*** Data provided Section Begins ***

(** * polybrain-mcp: conversation store, truncation policy, process supervisor

    A shallow embedding of the TypeScript sources

    - [conversation-manager.ts]  (class [ConversationManager]),
    - [logger.ts]                (the logger),
    - [launcher.ts]              (class [ServerLauncher]),
    - [mcp-tools.ts]             (the tool handlers),
    - [bin/polybrain.ts]         ([main]),
    - [openai-client.ts]         (class [OpenAIClient]),
    - [config.ts]                ([resolveEnvVars]),

    followed by the properties the specification states about them.

    Conventions of the embedding.

    - A JavaScript [Map<string, V>] is a [gmap string V].
    - A JavaScript array is a [list]; [Array.prototype.slice] is written
      out with its handling of negative and out-of-range indices.
    - A JavaScript [number] that holds a count, a limit, a status code or a
      time stamp is a [Z].
    - [throw new Error(msg)] is the result [Throw msg]: every error the
      modelled code raises is a plain [Error], told apart by its message only.
    - A thrown error does not roll back earlier mutations, so the state
      monads below return the state next to the result also for [Throw].
    - Calls whose result the program cannot know ([randomUUID], [Date.now],
      an HTTP probe, [lsof], [kill], the model backend) read an oracle that
      is part of the state: the k-th call returns the k-th oracle value.
    - The supervisor's process has its two output streams and the level
      of the logger in its state, and [debugLog] writes to them when debug
      mode is on.  The state of the conversation store has no streams:
      the [logger] calls of the store and of the tool handlers are left
      out there.
    - Every object and array the store holds is created by the operation
      that stores it (the object literal and [messages: []] of
      [createConversation], the result of [map] in [cloneConversation]), so
      no two conversations share one.  An update in place ([push], an
      assignment to [updatedAt] or [messages]) is therefore written as
      storing the updated value under the key of the conversation.  *)

From stdpp Require Import base option list gmap strings fin_maps.
From Stdlib Require Import ZArith Lia Ascii.
From Equations Require Import Equations.

Local Open Scope Z_scope.

(** ** Results and JavaScript truthiness *)

Inductive result (A : Type) : Type :=
| Ok (value : A)
| Throw (message : string).
Arguments Ok {A} value.
Arguments Throw {A} message.

(** [!!s] for a string: only the empty string is falsy. *)
Definition truthy (s : string) : bool :=
  match s with
  | EmptyString => false
  | String _ _ => true
  end.

(** [!!x] for an optional string argument ([undefined] is falsy). *)
Definition truthy_opt (x : option string) : bool :=
  match x with
  | Some s => truthy s
  | None => false
  end.

(** ** Programs: state and exceptions

    [Prog Stt A] is a computation over a state [St] that returns an [A] or
    throws; the state survives a [Throw]. *)
Definition Prog (St A : Type) : Type := St -> result A * St.

Global Instance Prog_ret {St : Type} : MRet (Prog St) := fun A a w => (Ok a, w).

Global Instance Prog_bind {St : Type} : MBind (Prog St) := fun A B f m w =>
  match m w with
  | (Ok a, w') => f a w'
  | (Throw e, w') => (Throw e, w')
  end.

Definition throw {St A : Type} (message : string) : Prog St A :=
  fun w => (Throw message, w).

(** [try { body } catch (error) { handler(error.message) }] *)
Definition try_catch {St A : Type} (body : Prog St A) (handler : string -> Prog St A) : Prog St A :=
  fun w =>
    match body w with
    | (Ok a, w') => (Ok a, w')
    | (Throw e, w') => handler e w'
    end.

(** [for (const x of xs) { body(x) }] *)
Fixpoint for_of {St A : Type} (xs : list A) (body : A -> Prog St unit) : Prog St unit :=
  match xs with
  | [] => mret tt
  | x :: rest => body x;; for_of rest body
  end.

(** ** [Array.prototype.slice]

    [relativeIndex len i] is the clamping ECMAScript applies to both
    arguments of [slice]: a negative index counts from the end and stops at
    0, a non-negative one stops at [len]. *)
Definition relativeIndex (len i : Z) : Z :=
  if i <? 0 then Z.max (len + i) 0 else Z.min i len.

(** [slice start end_ l] is [l.slice(start, end_)]; [end_ = None] is a call
    with a single argument. *)
Definition slice {A : Type} (start : Z) (end_ : option Z) (l : list A) : list A :=
  let len := Z.of_nat (length l) in
  let k := relativeIndex len start in
  let final := match end_ with
               | Some e => relativeIndex len e
               | None => len
               end in
  take (Z.to_nat (final - k)) (drop (Z.to_nat k) l).

(** ** Data model ([types.ts]) *)

Inductive Role : Type := user | assistant.

Record ChatMessage : Type := mkChatMessage {
  role : Role;
  content : string
}.

Record ConversationState : Type := mkConversationState {
  id : string;
  modelId : string;
  messages : list ChatMessage;
  createdAt : Z;
  updatedAt : Z
}.

Global Instance Role_eq_dec : EqDecision Role.
Proof. solve_decision. Defined.

Global Instance ChatMessage_eq_dec : EqDecision ChatMessage.
Proof. solve_decision. Defined.

(** ** The conversation store ([conversation-manager.ts]) *)

(** The two fields of [class ConversationManager]. *)
Record ConversationManager : Type := mkConversationManager {
  conversations : gmap string ConversationState;
  truncateLimit : Z
}.

(** What the host gives the store: the values [randomUUID()] and
    [Date.now()] return at their k-th call, and how often each was called. *)
Record Host : Type := mkHost {
  uuidSource : nat -> string;
  uuidCalls : nat;
  clockSource : nat -> Z;
  clockCalls : nat
}.

Record World : Type := mkWorld {
  host : Host;
  manager : ConversationManager
}.

Abbreviation M := (Prog World).

Definition randomUUID : M string :=
  fun w =>
    let h := host w in
    (Ok (uuidSource h (uuidCalls h)),
     mkWorld (mkHost (uuidSource h) (S (uuidCalls h)) (clockSource h) (clockCalls h))
             (manager w)).

Definition Date_now : M Z :=
  fun w =>
    let h := host w in
    (Ok (clockSource h (clockCalls h)),
     mkWorld (mkHost (uuidSource h) (uuidCalls h) (clockSource h) (S (clockCalls h)))
             (manager w)).

(** [this.conversations.get(key)] *)
Definition conversations_get (key : string) : M (option ConversationState) :=
  fun w => (Ok (conversations (manager w) !! key), w).

(** [this.conversations.set(key, value)], also the write-back of an in-place
    update of the object stored under [key]. *)
Definition conversations_set (key : string) (value : ConversationState) : M unit :=
  fun w =>
    (Ok tt,
     mkWorld (host w)
             (mkConversationManager (<[key := value]> (conversations (manager w)))
                                    (truncateLimit (manager w)))).

Definition this_truncateLimit : M Z :=
  fun w => (Ok (truncateLimit (manager w)), w).

(** The synthetic marker of [truncateMessages]. *)
Definition marker : ChatMessage :=
  mkChatMessage assistant "[... conversation history truncated to save context ...]".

*** Data provided Section Ends ***

Task brief :: Report, for the data above, every line in which the string "Instance" appears.

Result ::
Global Instance Prog_ret {St : Type} : MRet (Prog St) := fun A a w => (Ok a, w).
Global Instance Prog_bind {St : Type} : MBind (Prog St) := fun A B f m w =>
Global Instance Role_eq_dec : EqDecision Role.
Global Instance ChatMessage_eq_dec : EqDecision ChatMessage.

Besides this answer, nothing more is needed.